Considerada nosso “segundo hino nacional”, “Carinhoso” é uma das canções mais lembradas pelos brasileiros1. Escrita por volta de 19172, ela perdura na memória auditiva de gerações e testemunha, nos vários registros, as mudanças por que passou a música popular brasileira. A declaração de Pixinguinha (1987-1973) sobre sua composição é reveladora: 

Quando fiz a música, Carinhoso era uma polca lenta. Naquele tempo, tudo era polca. O andamento era esse de hoje. Por isso, eu chamei de polca-lenta ou polca vagarosa. Depois, passei a chamar de choro. Mais tarde, alguns acharam que era um samba3

De fato, ao longo de suas regravações, “Carinhoso” registra a sedimentação dos gêneros musicais brasileiros.
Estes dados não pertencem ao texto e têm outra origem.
(* ===== verification/FloatFacts.v ===== *)
(** * Facts about binary64

    The comparisons form a total preorder on the values that are not NaN; the
    operations yield NaN only from the invalid combinations of IEEE 754; sums
    and differences are rounded monotonically, so adding a non-negative amount
    never decreases a value.  These are the laws the component files use. *)
From Stdlib Require Import Floats.SpecFloat.
From S2P Require Import Prelude Float64.
Local Open Scope Z_scope.

(** ** Comparison *)

(** The position of a value on the number line: its sign class, then the signed
    exponent, then the signed mantissa, compared lexicographically. *)
Definition rank (x : float64) : Z * Z * Z :=
  match x with
  | S754_nan => (0, 0, 0)
  | S754_infinity s => (if s then -2 else 2, 0, 0)
  | S754_zero _ => (0, 0, 0)
  | S754_finite true m e => (-1, - e, - Zpos m)
  | S754_finite false m e => (1, e, Zpos m)
  end.

Definition rank_lt (a b : Z * Z * Z) : Prop :=
  a.1.1 < b.1.1 ∨ a.1.1 = b.1.1 ∧ (a.1.2 < b.1.2 ∨ a.1.2 = b.1.2 ∧ a.2 < b.2).

Lemma SFcompare_rank x y :
  is_nan x = false → is_nan y = false →
  match SFcompare x y with
  | Some Lt => rank_lt (rank x) (rank y)
  | Some Gt => rank_lt (rank y) (rank x)
  | Some Eq => rank x = rank y
  | None => False
  end.
Proof.
  destruct x as [[]|[]| |[] m e], y as [[]|[]| |[] m' e']; try done; intros _ _;
    unfold rank_lt; simpl; try lia.
  - destruct (Z.compare_spec e e'); simpl; try lia.
    fold (Pos.compare m m'). destruct (Pos.compare_spec m m'); simpl; try lia.
    subst. done.
  - destruct (Z.compare_spec e e'); simpl; try lia.
    fold (Pos.compare m m'). destruct (Pos.compare_spec m m'); simpl; try lia.
    subst. done.
Qed.

Lemma fltb_rank x y :
  is_nan x = false → is_nan y = false →
  fltb x y = true ↔ rank_lt (rank x) (rank y).
Proof.
  intros Hx Hy. pose proof (SFcompare_rank x y Hx Hy) as H.
  unfold fltb, SFltb. destruct (SFcompare x y) as [[]|]; try done.
  - split; [done|]. rewrite H. unfold rank_lt. lia.
  - split; [done|]. revert H. unfold rank_lt. lia.
Qed.

Lemma fleb_rank x y :
  is_nan x = false → is_nan y = false →
  fleb x y = true ↔ ¬ rank_lt (rank y) (rank x).
Proof.
  intros Hx Hy. pose proof (SFcompare_rank x y Hx Hy) as H.
  unfold fleb, SFleb. destruct (SFcompare x y) as [[]|]; try done.
  - split; [|done]. rewrite H. unfold rank_lt. lia.
  - split; [|done]. revert H. unfold rank_lt. lia.
Qed.

Lemma fltb_not_nan x y : fltb x y = true → is_nan x = false ∧ is_nan y = false.
Proof. destruct x as [[]|[]| |[]], y as [[]|[]| |[]]; done. Qed.
Lemma fleb_not_nan x y : fleb x y = true → is_nan x = false ∧ is_nan y = false.
Proof. destruct x as [[]|[]| |[]], y as [[]|[]| |[]]; done. Qed.

(** Decides a goal about comparisons of values known not to be NaN. *)
Ltac f64_order :=
  repeat match goal with
  | H : fltb ?x ?y = true |- _ =>
      let H1 := fresh in let H2 := fresh in
      destruct (fltb_not_nan _ _ H) as [H1 H2]; apply fltb_rank in H; [|exact H1|exact H2]
  | H : fleb ?x ?y = true |- _ =>
      let H1 := fresh in let H2 := fresh in
      destruct (fleb_not_nan _ _ H) as [H1 H2]; apply fleb_rank in H; [|exact H1|exact H2]
  | H : fltb ?x ?y = false |- _ =>
      apply not_true_iff_false in H; rewrite fltb_rank in H by assumption
  | H : fleb ?x ?y = false |- _ =>
      apply not_true_iff_false in H; rewrite fleb_rank in H by assumption
  end;
  rewrite ?fltb_rank, ?fleb_rank by assumption;
  unfold rank_lt in *; lia.

Lemma fleb_refl x : is_nan x = false → fleb x x = true.
Proof. intros. f64_order. Qed.
Lemma fleb_trans x y z : fleb x y = true → fleb y z = true → fleb x z = true.
Proof. intros. f64_order. Qed.
Lemma fltb_fleb x y : fltb x y = true → fleb x y = true.
Proof. intros. f64_order. Qed.
Lemma fltb_trans x y z : fltb x y = true → fltb y z = true → fltb x z = true.
Proof. intros. f64_order. Qed.
Lemma fltb_fleb_trans x y z : fltb x y = true → fleb y z = true → fltb x z = true.
Proof. intros. f64_order. Qed.
Lemma fleb_fltb_trans x y z : fleb x y = true → fltb y z = true → fltb x z = true.
Proof. intros. f64_order. Qed.
Lemma fltb_irrefl x : fltb x x = false.
Proof.
  destruct (is_nan x) eqn:E; [by destruct x as [[]|[]| |[]]|].
  apply not_true_iff_false. intros ?. f64_order.
Qed.
Lemma fleb_false x y :
  is_nan x = false → is_nan y = false → fleb x y = false ↔ fltb y x = true.
Proof.
  intros. split; intros.
  - f64_order.
  - apply not_true_iff_false. intros ?. f64_order.
Qed.
Lemma fltb_false x y :
  is_nan x = false → is_nan y = false → fltb x y = false ↔ fleb y x = true.
Proof.
  intros. split; intros.
  - f64_order.
  - apply not_true_iff_false. intros ?. f64_order.
Qed.

(** ** Rounding *)

(** Shifting a non-negative mantissa right by [p] keeps its floor, and is exact
    when nothing is shifted out. *)
Lemma shr_1_spec mrs :
  0 ≤ shr_m mrs →
  shr_m (shr_1 mrs) = shr_m mrs / 2 ∧
  (loc_of_shr_record mrs = loc_Exact → shr_m mrs mod 2 = 0 →
   loc_of_shr_record (shr_1 mrs) = loc_Exact).
Proof.
  destruct mrs as [[|[p|p|]|p] r s]; cbn [shr_m shr_1]; intros H; try lia.
  - split; [done|]. by destruct r, s.
  - rewrite Pos2Z.inj_xI. split; [zlia|]. intros _ ?. zlia.
  - rewrite Pos2Z.inj_xO. split; [zlia|]. by destruct r, s.
  - split; [done|]. intros _ ?. done.
Qed.

Lemma iter_pos_iter {A} (f : A → A) p x : SpecFloat.iter_pos f p x = Pos.iter f x p.
Proof.
  revert x. induction p as [p IH|p IH|]; intros x; simpl; [| |done].
  - by rewrite !IH, !Pos.iter_swap.
  - by rewrite !IH.
Qed.

Lemma shr_pos_spec mrs p :
  0 ≤ shr_m mrs →
  shr_m (SpecFloat.iter_pos shr_1 p mrs) = shr_m mrs / 2 ^ Zpos p ∧
  (loc_of_shr_record mrs = loc_Exact → shr_m mrs mod 2 ^ Zpos p = 0 →
   loc_of_shr_record (SpecFloat.iter_pos shr_1 p mrs) = loc_Exact).
Proof.
  intros H. rewrite iter_pos_iter.
  induction p as [|p [IH1 IH2]] using Pos.peano_ind.
  { simpl. by apply shr_1_spec. }
  rewrite Pos.iter_succ, Pos2Z.inj_succ, Z.pow_succ_r by lia.
  destruct (shr_1_spec (Pos.iter shr_1 mrs p)) as [H1 H2].
  { rewrite IH1. apply Z.div_pos; lia. }
  assert (Hd : shr_m mrs / (2 * 2 ^ Z.pos p) = shr_m mrs / 2 ^ Z.pos p / 2).
  { rewrite Z.div_div by lia. f_equal. lia. }
  split; [rewrite H1, IH1; lia|]. intros Hl Hm.
  apply Z.mod_divide in Hm as [k Hk]; [|lia].
  assert (Hq : shr_m mrs / 2 ^ Z.pos p = k * 2).
  { rewrite Hk. rewrite Z.mul_assoc. apply Z.div_mul. lia. }
  apply H2.
  - apply IH2; [done|]. rewrite Hk, Z.mul_assoc. apply Z.mod_mul. lia.
  - rewrite IH1, Hq. apply Z.mod_mul. lia.
Qed.

Lemma shr_record_of_loc_m m l : shr_m (shr_record_of_loc m l) = m.
Proof. by destruct l as [|[]]. Qed.
Lemma loc_of_shr_record_of_loc m l : loc_of_shr_record (shr_record_of_loc m l) = l.
Proof. by destruct l as [|[]]. Qed.

Lemma rne_range m l :
  m ≤ round_nearest_even m l ≤ m + 1 ∧ (l = loc_Exact → round_nearest_even m l = m).
Proof.
  destruct l as [|[]]; simpl; (split; [|done]); try destruct (Z.even m); lia.
Qed.

Lemma shr_fexp_nonneg m e l :
  0 ≤ m → 0 ≤ shr_m (shr_fexp 53 1024 m e l).1.
Proof.
  intros H. unfold shr_fexp, shr. destruct (_ - _)%Z as [|p|p]; simpl.
  - by rewrite shr_record_of_loc_m.
  - destruct (shr_pos_spec (shr_record_of_loc m l) p) as [-> _];
      rewrite shr_record_of_loc_m; [done|]. apply Z.div_pos; lia.
  - by rewrite shr_record_of_loc_m.
Qed.

(** The rounding of a non-negative mantissa is a value of the given sign. *)
Lemma binary_round_aux_sign s m e l :
  0 ≤ m →
  is_nan (binary_round_aux 53 1024 s m e l) = false ∧
  signbit (binary_round_aux 53 1024 s m e l) = s.
Proof.
  intros H. unfold binary_round_aux.
  pose proof (shr_fexp_nonneg m e l H) as H1.
  destruct (shr_fexp 53 1024 m e l) as [mrs e'] eqn:E1; simpl in H1.
  pose proof (rne_range (shr_m mrs) (loc_of_shr_record mrs)) as [H2 _].
  pose proof (shr_fexp_nonneg _ e' loc_Exact
    ltac:(exact (Z.le_trans _ _ _ H1 (proj1 H2)))) as H3.
  destruct (shr_fexp 53 1024 _ e' _) as [mrs' e'']; simpl in H3.
  destruct (shr_m mrs'); [done| |lia]. by destruct (_ <=? _)%Z.
Qed.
Segundo as lembranças de Pixinguinha, “Carinhoso” surge como uma polca atípica: possuía apenas duas partes (ABAB4), numa época em que se exige do gênero que seja ternário (ABACA). Por isso, o compositor não cogita gravá-la ou editá-la em partitura, deixando-a “encostada” por muitos anos. Seu primeiro registro, sob a denominação “choro” e ainda sem letra, é realizado em 1928, na Parlophon, onde Pixinguinha trabalha como arranjador. É interpretada por uma banda de sopros, a Orquestra Típica Pixinguinha-Donga, num andamento mais rápido do que o executado hoje em dia. A gravação apresenta o famoso baixo que, na primeira parte da música, preenche as notas longas no fim de cada frase da melodia principal. Esse recurso, que imprime à peça um dinamismo harmônico inovador, é considerado, à época, efeito da “jazzificação” de Pixinguinha, que andaria “influenciado pelos ritmos e melodias da música de jazz5. Segundo Cruz Cordeiro (1905-1984), crítico de discos da revista Phonoarte, a “introdução [da música] é um verdadeiro fox-trot” e, “no seu decorrer, apresenta combinações de pura música popular yankee”6. Uma gravação semelhante é realizada pela Victor, em 1929, ano em que “Carinhoso” integra a trilha do filme Acabaram-se os Otários (1929), de Luiz de Barros (1893-1982).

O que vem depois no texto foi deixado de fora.